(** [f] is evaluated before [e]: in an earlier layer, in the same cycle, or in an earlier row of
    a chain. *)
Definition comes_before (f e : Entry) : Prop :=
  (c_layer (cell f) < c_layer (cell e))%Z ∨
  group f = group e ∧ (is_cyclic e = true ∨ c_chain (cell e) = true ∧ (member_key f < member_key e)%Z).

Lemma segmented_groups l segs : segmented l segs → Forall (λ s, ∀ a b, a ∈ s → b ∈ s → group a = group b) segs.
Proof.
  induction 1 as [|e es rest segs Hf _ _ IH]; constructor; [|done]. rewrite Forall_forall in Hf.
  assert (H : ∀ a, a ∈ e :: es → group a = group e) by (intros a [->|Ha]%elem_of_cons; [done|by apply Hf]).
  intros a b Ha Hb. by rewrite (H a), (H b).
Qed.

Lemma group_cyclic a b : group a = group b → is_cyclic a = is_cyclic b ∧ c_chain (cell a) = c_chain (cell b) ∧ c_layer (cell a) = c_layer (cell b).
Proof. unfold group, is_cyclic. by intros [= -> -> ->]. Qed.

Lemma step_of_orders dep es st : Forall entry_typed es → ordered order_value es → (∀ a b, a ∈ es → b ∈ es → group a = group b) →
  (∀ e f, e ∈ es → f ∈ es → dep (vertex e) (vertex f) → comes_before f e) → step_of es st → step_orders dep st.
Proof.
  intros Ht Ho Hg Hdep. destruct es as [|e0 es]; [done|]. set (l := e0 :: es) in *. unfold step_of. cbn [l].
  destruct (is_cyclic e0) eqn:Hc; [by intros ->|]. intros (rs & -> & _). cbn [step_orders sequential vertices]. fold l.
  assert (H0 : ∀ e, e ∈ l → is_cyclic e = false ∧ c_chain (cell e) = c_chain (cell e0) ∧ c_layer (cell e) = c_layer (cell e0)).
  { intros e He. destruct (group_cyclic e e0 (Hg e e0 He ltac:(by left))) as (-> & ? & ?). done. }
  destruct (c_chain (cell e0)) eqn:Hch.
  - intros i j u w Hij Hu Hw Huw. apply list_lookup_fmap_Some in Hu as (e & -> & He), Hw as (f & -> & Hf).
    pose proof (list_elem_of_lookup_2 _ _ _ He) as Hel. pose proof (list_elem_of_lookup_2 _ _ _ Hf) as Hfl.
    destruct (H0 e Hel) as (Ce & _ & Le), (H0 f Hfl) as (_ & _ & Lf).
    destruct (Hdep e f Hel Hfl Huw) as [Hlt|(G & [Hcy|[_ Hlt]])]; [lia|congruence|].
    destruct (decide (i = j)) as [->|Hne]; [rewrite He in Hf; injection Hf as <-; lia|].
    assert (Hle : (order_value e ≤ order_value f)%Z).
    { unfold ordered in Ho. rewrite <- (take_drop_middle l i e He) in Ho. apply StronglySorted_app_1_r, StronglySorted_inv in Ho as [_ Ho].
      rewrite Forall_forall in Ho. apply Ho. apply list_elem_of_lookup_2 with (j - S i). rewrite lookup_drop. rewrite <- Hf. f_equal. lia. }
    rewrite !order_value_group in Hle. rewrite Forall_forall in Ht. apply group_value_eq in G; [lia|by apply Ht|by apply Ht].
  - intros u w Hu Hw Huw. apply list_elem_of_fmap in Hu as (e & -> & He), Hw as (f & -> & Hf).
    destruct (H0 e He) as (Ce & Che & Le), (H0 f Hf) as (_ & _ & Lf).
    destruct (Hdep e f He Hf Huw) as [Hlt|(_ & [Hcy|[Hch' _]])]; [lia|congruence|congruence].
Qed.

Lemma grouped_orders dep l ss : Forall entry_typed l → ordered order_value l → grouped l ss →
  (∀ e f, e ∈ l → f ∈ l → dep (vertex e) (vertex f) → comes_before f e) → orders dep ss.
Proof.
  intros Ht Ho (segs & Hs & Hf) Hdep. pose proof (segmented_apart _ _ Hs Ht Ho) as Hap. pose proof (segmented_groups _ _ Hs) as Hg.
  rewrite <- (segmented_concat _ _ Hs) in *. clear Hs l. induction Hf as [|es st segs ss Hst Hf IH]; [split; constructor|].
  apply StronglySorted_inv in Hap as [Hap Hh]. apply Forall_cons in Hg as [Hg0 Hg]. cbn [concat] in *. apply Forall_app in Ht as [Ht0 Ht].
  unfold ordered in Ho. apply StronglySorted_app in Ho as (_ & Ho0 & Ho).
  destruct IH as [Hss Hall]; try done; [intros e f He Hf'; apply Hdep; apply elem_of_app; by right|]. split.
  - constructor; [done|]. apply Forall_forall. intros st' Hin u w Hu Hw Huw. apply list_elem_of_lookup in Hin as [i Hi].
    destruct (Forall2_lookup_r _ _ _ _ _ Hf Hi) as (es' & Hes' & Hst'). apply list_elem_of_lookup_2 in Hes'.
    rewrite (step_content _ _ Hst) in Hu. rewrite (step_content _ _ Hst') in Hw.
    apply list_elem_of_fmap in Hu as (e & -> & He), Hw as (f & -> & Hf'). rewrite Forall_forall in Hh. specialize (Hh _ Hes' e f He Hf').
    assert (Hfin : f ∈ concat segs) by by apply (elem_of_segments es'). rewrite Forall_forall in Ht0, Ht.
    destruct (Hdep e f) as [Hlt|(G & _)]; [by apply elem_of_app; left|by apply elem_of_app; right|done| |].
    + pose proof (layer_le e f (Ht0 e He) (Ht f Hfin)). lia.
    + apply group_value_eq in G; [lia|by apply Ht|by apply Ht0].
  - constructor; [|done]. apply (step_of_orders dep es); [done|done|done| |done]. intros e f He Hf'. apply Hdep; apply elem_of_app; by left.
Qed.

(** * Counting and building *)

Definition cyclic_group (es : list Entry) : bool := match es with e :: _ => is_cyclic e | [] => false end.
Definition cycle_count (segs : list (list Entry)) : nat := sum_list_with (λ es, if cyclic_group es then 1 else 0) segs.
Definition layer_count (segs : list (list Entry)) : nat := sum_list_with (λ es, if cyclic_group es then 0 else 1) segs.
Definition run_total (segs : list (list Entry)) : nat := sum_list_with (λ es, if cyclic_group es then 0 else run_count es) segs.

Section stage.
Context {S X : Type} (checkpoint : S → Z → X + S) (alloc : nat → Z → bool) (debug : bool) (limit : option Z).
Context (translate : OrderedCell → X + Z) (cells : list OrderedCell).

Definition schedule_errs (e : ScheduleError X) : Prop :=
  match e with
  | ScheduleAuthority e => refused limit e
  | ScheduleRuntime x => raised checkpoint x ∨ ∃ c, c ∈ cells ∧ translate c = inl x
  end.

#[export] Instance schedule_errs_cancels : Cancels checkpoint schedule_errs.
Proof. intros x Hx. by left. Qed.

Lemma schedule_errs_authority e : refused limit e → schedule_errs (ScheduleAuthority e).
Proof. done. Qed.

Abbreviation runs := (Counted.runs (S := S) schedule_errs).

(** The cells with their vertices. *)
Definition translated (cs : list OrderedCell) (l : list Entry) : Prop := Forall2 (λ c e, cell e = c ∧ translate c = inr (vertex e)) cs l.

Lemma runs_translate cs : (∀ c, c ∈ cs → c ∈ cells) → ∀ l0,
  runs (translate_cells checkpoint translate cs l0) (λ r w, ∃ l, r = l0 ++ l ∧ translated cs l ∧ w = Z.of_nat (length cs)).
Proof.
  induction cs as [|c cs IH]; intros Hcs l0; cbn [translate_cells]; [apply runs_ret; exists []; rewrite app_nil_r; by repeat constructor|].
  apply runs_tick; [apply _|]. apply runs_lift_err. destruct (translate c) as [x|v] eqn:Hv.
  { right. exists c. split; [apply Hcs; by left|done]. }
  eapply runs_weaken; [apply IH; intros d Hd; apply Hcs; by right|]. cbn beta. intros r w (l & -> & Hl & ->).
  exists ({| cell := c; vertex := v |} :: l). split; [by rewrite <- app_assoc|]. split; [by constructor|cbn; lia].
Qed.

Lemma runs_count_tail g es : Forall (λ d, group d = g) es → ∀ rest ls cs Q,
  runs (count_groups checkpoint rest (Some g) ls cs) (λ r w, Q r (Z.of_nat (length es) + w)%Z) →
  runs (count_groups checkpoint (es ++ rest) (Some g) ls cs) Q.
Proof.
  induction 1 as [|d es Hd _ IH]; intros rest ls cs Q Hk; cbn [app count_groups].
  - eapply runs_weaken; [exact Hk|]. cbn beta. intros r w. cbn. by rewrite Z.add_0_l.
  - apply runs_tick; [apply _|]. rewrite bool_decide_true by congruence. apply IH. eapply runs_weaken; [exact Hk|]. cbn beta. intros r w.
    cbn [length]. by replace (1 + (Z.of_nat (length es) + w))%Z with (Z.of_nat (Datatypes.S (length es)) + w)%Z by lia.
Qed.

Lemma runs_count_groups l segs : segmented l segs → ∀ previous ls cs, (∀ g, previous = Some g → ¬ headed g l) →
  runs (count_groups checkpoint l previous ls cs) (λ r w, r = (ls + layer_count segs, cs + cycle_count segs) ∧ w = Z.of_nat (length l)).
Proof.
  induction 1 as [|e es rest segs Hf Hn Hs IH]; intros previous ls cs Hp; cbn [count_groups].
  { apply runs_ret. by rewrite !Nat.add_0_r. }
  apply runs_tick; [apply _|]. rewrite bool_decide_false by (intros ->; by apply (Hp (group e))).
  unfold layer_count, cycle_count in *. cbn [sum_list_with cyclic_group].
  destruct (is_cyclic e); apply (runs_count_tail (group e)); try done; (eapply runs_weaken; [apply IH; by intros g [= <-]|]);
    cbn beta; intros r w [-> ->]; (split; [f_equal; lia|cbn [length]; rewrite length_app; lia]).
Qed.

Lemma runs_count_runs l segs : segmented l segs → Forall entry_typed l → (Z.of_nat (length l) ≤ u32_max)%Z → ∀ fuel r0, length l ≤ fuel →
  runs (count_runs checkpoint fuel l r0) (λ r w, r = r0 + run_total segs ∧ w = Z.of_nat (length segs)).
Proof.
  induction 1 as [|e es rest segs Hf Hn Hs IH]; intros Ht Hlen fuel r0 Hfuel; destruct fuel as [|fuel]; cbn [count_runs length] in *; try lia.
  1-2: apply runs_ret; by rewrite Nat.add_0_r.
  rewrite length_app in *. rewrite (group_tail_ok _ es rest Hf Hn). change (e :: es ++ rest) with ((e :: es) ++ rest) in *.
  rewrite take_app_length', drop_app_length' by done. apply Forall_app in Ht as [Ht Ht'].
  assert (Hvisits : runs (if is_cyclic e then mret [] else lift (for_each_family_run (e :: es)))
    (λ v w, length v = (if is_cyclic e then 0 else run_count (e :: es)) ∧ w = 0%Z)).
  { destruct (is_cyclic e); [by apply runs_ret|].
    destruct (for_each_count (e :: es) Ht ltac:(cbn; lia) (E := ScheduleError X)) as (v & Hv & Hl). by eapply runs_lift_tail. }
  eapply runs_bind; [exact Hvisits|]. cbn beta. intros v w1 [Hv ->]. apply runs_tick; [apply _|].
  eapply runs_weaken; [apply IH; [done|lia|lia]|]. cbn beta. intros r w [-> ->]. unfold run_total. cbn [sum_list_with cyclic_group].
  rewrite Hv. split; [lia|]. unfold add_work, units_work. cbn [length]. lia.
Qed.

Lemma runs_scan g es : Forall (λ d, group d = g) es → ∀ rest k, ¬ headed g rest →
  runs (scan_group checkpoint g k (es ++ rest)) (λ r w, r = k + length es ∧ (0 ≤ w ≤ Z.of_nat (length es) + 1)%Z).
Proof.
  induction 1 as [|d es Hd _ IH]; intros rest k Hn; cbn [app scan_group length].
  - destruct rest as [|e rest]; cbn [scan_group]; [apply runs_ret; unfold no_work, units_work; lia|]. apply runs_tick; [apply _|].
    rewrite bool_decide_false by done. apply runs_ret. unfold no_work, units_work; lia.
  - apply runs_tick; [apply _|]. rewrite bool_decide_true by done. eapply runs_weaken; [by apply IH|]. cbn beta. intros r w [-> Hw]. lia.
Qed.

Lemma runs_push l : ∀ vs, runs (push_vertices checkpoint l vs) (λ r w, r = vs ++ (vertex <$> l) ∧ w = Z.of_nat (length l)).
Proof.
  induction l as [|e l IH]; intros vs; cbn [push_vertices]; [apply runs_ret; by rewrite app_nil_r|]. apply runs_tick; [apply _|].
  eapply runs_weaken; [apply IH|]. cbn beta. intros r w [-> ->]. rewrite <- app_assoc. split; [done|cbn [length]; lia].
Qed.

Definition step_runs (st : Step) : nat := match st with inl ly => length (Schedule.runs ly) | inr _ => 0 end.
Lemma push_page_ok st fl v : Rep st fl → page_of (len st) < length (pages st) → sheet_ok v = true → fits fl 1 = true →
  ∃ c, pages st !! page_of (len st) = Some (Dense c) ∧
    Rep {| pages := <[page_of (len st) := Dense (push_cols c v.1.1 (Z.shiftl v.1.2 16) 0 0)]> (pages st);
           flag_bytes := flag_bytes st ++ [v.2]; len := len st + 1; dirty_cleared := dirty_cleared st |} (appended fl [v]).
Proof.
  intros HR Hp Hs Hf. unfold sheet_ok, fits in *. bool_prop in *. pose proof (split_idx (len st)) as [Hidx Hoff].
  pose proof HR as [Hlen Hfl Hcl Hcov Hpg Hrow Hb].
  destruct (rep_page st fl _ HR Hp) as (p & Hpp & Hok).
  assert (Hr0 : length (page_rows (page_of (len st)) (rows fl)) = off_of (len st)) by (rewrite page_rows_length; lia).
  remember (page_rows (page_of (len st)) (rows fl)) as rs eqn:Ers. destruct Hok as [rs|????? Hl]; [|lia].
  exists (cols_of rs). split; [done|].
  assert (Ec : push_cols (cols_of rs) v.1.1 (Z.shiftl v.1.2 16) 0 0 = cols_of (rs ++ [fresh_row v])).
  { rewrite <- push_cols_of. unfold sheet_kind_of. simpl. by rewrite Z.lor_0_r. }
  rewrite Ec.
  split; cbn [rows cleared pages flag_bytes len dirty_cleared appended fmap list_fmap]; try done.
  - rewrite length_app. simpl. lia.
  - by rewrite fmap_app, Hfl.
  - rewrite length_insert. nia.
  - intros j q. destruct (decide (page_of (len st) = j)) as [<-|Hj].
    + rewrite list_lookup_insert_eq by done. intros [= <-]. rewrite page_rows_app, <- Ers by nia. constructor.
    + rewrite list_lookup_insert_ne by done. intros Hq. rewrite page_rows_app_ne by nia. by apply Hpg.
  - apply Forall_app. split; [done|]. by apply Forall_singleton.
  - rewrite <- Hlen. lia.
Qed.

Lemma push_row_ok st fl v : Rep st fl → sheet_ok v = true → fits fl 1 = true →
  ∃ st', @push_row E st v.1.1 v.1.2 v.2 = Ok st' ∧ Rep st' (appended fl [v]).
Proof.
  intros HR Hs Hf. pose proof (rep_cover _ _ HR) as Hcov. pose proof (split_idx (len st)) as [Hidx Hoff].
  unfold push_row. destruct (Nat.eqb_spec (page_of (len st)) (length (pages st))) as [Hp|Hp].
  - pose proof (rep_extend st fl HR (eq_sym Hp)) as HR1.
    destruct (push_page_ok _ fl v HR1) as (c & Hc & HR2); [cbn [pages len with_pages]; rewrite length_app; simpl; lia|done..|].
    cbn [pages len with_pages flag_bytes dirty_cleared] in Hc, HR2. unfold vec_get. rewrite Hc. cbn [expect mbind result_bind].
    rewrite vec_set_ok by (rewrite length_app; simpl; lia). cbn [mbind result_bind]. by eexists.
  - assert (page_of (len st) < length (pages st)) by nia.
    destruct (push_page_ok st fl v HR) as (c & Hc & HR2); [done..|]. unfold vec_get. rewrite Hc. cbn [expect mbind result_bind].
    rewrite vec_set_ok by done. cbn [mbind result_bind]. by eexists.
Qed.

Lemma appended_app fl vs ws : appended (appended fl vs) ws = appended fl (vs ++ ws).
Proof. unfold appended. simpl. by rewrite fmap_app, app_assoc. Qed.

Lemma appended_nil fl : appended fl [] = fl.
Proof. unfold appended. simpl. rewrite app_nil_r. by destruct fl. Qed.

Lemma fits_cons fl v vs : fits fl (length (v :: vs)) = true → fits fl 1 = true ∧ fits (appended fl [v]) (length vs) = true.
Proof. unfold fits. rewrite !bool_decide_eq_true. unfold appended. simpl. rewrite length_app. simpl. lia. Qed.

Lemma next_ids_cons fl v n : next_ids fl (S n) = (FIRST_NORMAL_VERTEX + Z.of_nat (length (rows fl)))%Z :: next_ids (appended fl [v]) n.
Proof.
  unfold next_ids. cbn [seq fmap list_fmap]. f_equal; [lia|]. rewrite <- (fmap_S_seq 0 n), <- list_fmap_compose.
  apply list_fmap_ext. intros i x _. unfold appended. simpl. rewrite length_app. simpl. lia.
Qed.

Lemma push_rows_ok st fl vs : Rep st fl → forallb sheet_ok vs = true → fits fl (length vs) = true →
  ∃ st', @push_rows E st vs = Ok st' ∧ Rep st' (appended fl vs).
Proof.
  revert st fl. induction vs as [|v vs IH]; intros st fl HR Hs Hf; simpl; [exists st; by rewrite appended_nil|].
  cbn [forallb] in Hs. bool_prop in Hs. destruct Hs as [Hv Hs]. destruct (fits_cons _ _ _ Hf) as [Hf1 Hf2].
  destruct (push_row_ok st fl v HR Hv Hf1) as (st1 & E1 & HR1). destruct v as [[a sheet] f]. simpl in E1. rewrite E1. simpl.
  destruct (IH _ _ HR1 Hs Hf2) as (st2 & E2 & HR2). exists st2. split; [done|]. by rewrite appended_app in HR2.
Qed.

--- --- ---

Give back the records above exactly, limited to the lines between the one holding "- intros i j" and the one holding "destruct (H0 e He)", inclusive.

  - intros i j u w Hij Hu Hw Huw. apply list_lookup_fmap_Some in Hu as (e & -> & He), Hw as (f & -> & Hf).
    pose proof (list_elem_of_lookup_2 _ _ _ He) as Hel. pose proof (list_elem_of_lookup_2 _ _ _ Hf) as Hfl.
    destruct (H0 e Hel) as (Ce & _ & Le), (H0 f Hfl) as (_ & _ & Lf).
    destruct (Hdep e f Hel Hfl Huw) as [Hlt|(G & [Hcy|[_ Hlt]])]; [lia|congruence|].
    destruct (decide (i = j)) as [->|Hne]; [rewrite He in Hf; injection Hf as <-; lia|].
    assert (Hle : (order_value e ≤ order_value f)%Z).
    { unfold ordered in Ho. rewrite <- (take_drop_middle l i e He) in Ho. apply StronglySorted_app_1_r, StronglySorted_inv in Ho as [_ Ho].
      rewrite Forall_forall in Ho. apply Ho. apply list_elem_of_lookup_2 with (j - S i). rewrite lookup_drop. rewrite <- Hf. f_equal. lia. }
    rewrite !order_value_group in Hle. rewrite Forall_forall in Ht. apply group_value_eq in G; [lia|by apply Ht|by apply Ht].
  - intros u w Hu Hw Huw. apply list_elem_of_fmap in Hu as (e & -> & He), Hw as (f & -> & Hf).
    destruct (H0 e He) as (Ce & Che & Le), (H0 f Hf) as (_ & _ & Lf).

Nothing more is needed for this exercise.